ASESCON has issued a warning regards of a new wave of fraudulent emails, sent out by scammers, that try to trick the public with a false traffic fine notification.

The message reads: “an electronic fine No. ____ was issued on ____ at _____.” and then asks the user to choose “the best way to consult their bill” via two links that open a malicious file that infects the user’s electronic device, thereby exposing the victim’s personal data.

It is important to remember that the traffic authority (DGT), as well as other organisations like the Post Office, banks, the tax office, electricity companies, etc., NEVER request information from their users, such as passwords and personal data, through email.

They will also NEVER ask you to make a payment through a link attached to an email.

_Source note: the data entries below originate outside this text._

Lemma scan_records env raw :
  forall acc r raw' l rec,
    scan env raw acc = (r, raw', l) -> In rec l ->
    (exists n, In n (keys raw) /\ class_of env n = None
               /\ rec = (WARNING, UnknownSection n))
    \/ (exists o n, In n (keys raw) /\ class_of env n <> None
                    /\ looked_up env n (Raw.optionxform o) = true
                    /\ rec = (ERROR, MissingRequiredOption o n))
    \/ (exists cmd, rec = (ERROR, InvalidCommand cmd)
                    /\ existsb (String.eqb cmd) commands = false).
Proof.
  induction raw as [|[section opts] raw IH]; intros acc r raw' l rec.
  - simpl. now intros [= _ _ <-].
  - rewrite scan_cons.
    destruct (section_run env section opts acc) as [[r1 o1] l1] eqn:R.
    pose proof (section_run_records env _ _ _ _ _ _ R) as L1.
    assert (Here : In rec l1 ->
                   (exists n, In n (keys ((section, opts) :: raw))
                              /\ class_of env n = None
                              /\ rec = (WARNING, UnknownSection n))
                   \/ (exists o n, In n (keys ((section, opts) :: raw))
                                   /\ class_of env n <> None
                                   /\ looked_up env n (Raw.optionxform o)
                                      = true
                                   /\ rec = (ERROR,
                                             MissingRequiredOption o n))
                   \/ (exists cmd, rec = (ERROR, InvalidCommand cmd)
                                   /\ existsb (String.eqb cmd) commands
                                      = false)).
    { intros I1. destruct (class_of env section) as [c|] eqn:C.
      - destruct (L1 rec I1) as [[o [-> Lk]]|Rc]; [|now right; right].
        right. left. exists o, section.
        repeat split; [now left|congruence|exact Lk].
      - subst l1. destruct I1 as [<-|[]]. left. exists section.
        repeat split; [now left|exact C]. }
    destruct r1 as [acc1|e].
    + destruct (scan env raw acc1) as [[r2 raw2] l2] eqn:S.
      intros [= _ _ <-] I0. apply in_app_or in I0.
      destruct I0 as [I0|I0]; [now apply Here|].
      destruct (IH _ _ _ _ _ S I0)
        as [[n [In0 [Cn ->]]]|[[o [n [In0 [Cn [Lk ->]]]]]|Rc]].
      * left. exists n. repeat split; [now right|exact Cn].
      * right. left. exists o, n. repeat split; [now right|exact Cn|exact Lk].
      * now right; right.
    + intros [= _ _ <-]. exact Here.
Qed.

Lemma not_unknown_section section (l : list record) :
  (forall r, In r l -> is_unknown_section section r = false) ->
  filter (is_unknown_section section) l = [].
Proof.
  induction l as [|a l IH]; [reflexivity|]. intros H. cbn [filter].
  rewrite (H a (or_introl eq_refl)). apply IH. intros r I0. apply H.
  now right.
Qed.

(** One warning for each section that no class matches. *)
Lemma scan_unknown_count env s raw :
  class_of env s = None ->
  forall acc acc' raw' l,
    scan env raw acc = (Ok acc', raw', l) ->
    List.length (filter (is_unknown_section s) l)
    = List.length (filter (String.eqb s) (keys raw)).
Proof.
  intros Cs. induction raw as [|[section opts] raw IH]; intros acc acc' raw' l.
  - simpl. now intros [= _ _ <-].
  - rewrite scan_cons.
    destruct (section_run env section opts acc) as [[[acc1|e] o1] l1] eqn:R;
      [|discriminate].
    pose proof (section_run_records env _ _ _ _ _ _ R) as L1.
    destruct (scan env raw acc1) as [[r2 raw2] l2] eqn:S.
    intros [= -> _ <-]. rewrite filter_app, List.length_app.
    rewrite (IH _ _ _ _ S).
    change (keys ((section, opts) :: raw)) with (section :: keys raw).
    cbn [filter].
    destruct (class_of env section) as [c|] eqn:C.
    + assert (E : filter (is_unknown_section s) l1 = []).
      { apply not_unknown_section. intros r I0.
        now destruct (L1 r I0) as [[o [-> _]]|[cmd [-> _]]]. }
      rewrite E.
      destruct (String.eqb_spec s section) as [<-|N]; [congruence|reflexivity].
    + subst l1. cbn [filter is_unknown_section]. rewrite String.eqb_sym.
      now destruct (String.eqb s section).
Qed.

Lemma count_name s (l : list string) :
  NoDup l -> In s l -> List.length (filter (String.eqb s) l) = 1.
Proof.
  induction l as [|x l IH]; [intros _ []|].
  intros ND I0. inversion ND as [|? ? NI ND']; subst. cbn [filter].
  destruct (String.eqb_spec s x) as [<-|N].
  - assert (E : filter (String.eqb s) l = []).
    { clear - NI. induction l as [|y l IHl]; [reflexivity|]. cbn [filter].
      destruct (String.eqb_spec s y) as [<-|N]; [exfalso; apply NI; now left|].
      apply IHl. intros I0. apply NI. now right. }
    now rewrite E.
  - destruct I0 as [<-|I0]; [contradiction|]. now apply IH.
Qed.

(** An option that the parse of a schema has left is an option of the
    section that the schema does not look up. *)
Lemma consume_In schema (opts : options) k x :
  NoDup (keys opts) ->
  In (k, x) (consume schema opts) ->
  In (k, x) opts
  /\ existsb (fun f : field => String.eqb (Raw.optionxform (fst (fst f))) k)
             schema = false.
Proof.
  intros ND I0. split.
  - clear ND. revert opts I0. unfold consume.
    induction schema as [|f schema IH]; intros opts I0; [exact I0|].
    cbn [fold_left] in I0. exact (in_assoc_del _ _ _ _ (IH _ I0)).
  - pose proof (consume_lookup schema opts k ND) as L.
    destruct (existsb _ schema); [|reflexivity].
    exfalso. apply (proj1 (assoc_None_notin _ k (consume schema opts)) L).
    unfold keys. apply in_map_iff. now exists (k, x).
Qed.

Lemma leftovers_In rec (raw : raw_sections) :
  In rec (leftovers raw) ->
  exists section opts o x,
    In (section, opts) raw /\ In (o, x) opts
    /\ rec = (WARNING, UnknownOption o section).
Proof.
  unfold leftovers. intros I0. apply in_flat_map in I0.
  destruct I0 as [[section opts] [I1 I2]]. apply in_map_iff in I2.
  destruct I2 as [[o x] [<- I2]]. now exists section, opts, o, x.
Qed.

(** The visible options of a section have each name once. *)
Lemma visible_keys (opts d : options) :
  NoDup (keys opts) -> NoDup (keys d) -> NoDup (keys (Raw.visible opts d)).
Proof.
  intros N1 N2. unfold Raw.visible, keys. rewrite map_app.
  apply NoDup_app.
  - exact N1.
  - clear - N2. induction d as [|[k0 v0] d IHd]; [constructor|].
    inversion N2 as [|? ? NI ND']; subst. cbn [filter fst].
    destruct (negb (assoc_mem k0 opts)); [|now apply IHd].
    cbn [map fst]. constructor; [|now apply IHd].
    intros I0. apply NI. apply in_map_iff in I0.
    destruct I0 as [y [<- I0]]. apply filter_In in I0.
    apply in_map_iff. exists y. tauto.
  - intros a I1 I2. apply in_map_iff in I2. destruct I2 as [y [<- I2]].
    apply filter_In in I2. destruct I2 as [_ I2].
    apply negb_true_iff in I2. unfold assoc_mem in I2.
    destruct (assoc (fst y) opts) eqn:A; [discriminate|].
    apply assoc_None_notin in A. now apply A.
Qed.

ASESCON advises users to take extreme precautions to avoid falling victim to this type of fraud, known as “phishing.”

When it comes to communicating fines, the traffic authority never uses email. Instead, it uses official bulletins, municipal notice boards, the Traffic Penalties Notice Board (TESTRA), or the Single Notice Board (TEU).

There is just one circumstance in which this rule does not apply: if the individual has willingly enrolled in the Electronic Address System (DEV), an electronic mailbox for receiving communications and alerts with equivalent legal consequences to paper notifications.

In this scenario, you can get a notification via SMS or your enabled email address asking you to enter the DEV and access the fine after verifying your identity (with an electronic ID card or digital certificate).

Required action

ASESCON advises not opening links in suspicious emails or SMS and deleting any suspicious emails or SMS without viewing them. They also advise keeping antivirus software up to date on PCs and mobile devices. and to confirm that a website is using a secure server before inputting personal information there (the address of the page should start with https and there should be a padlock in the address bar).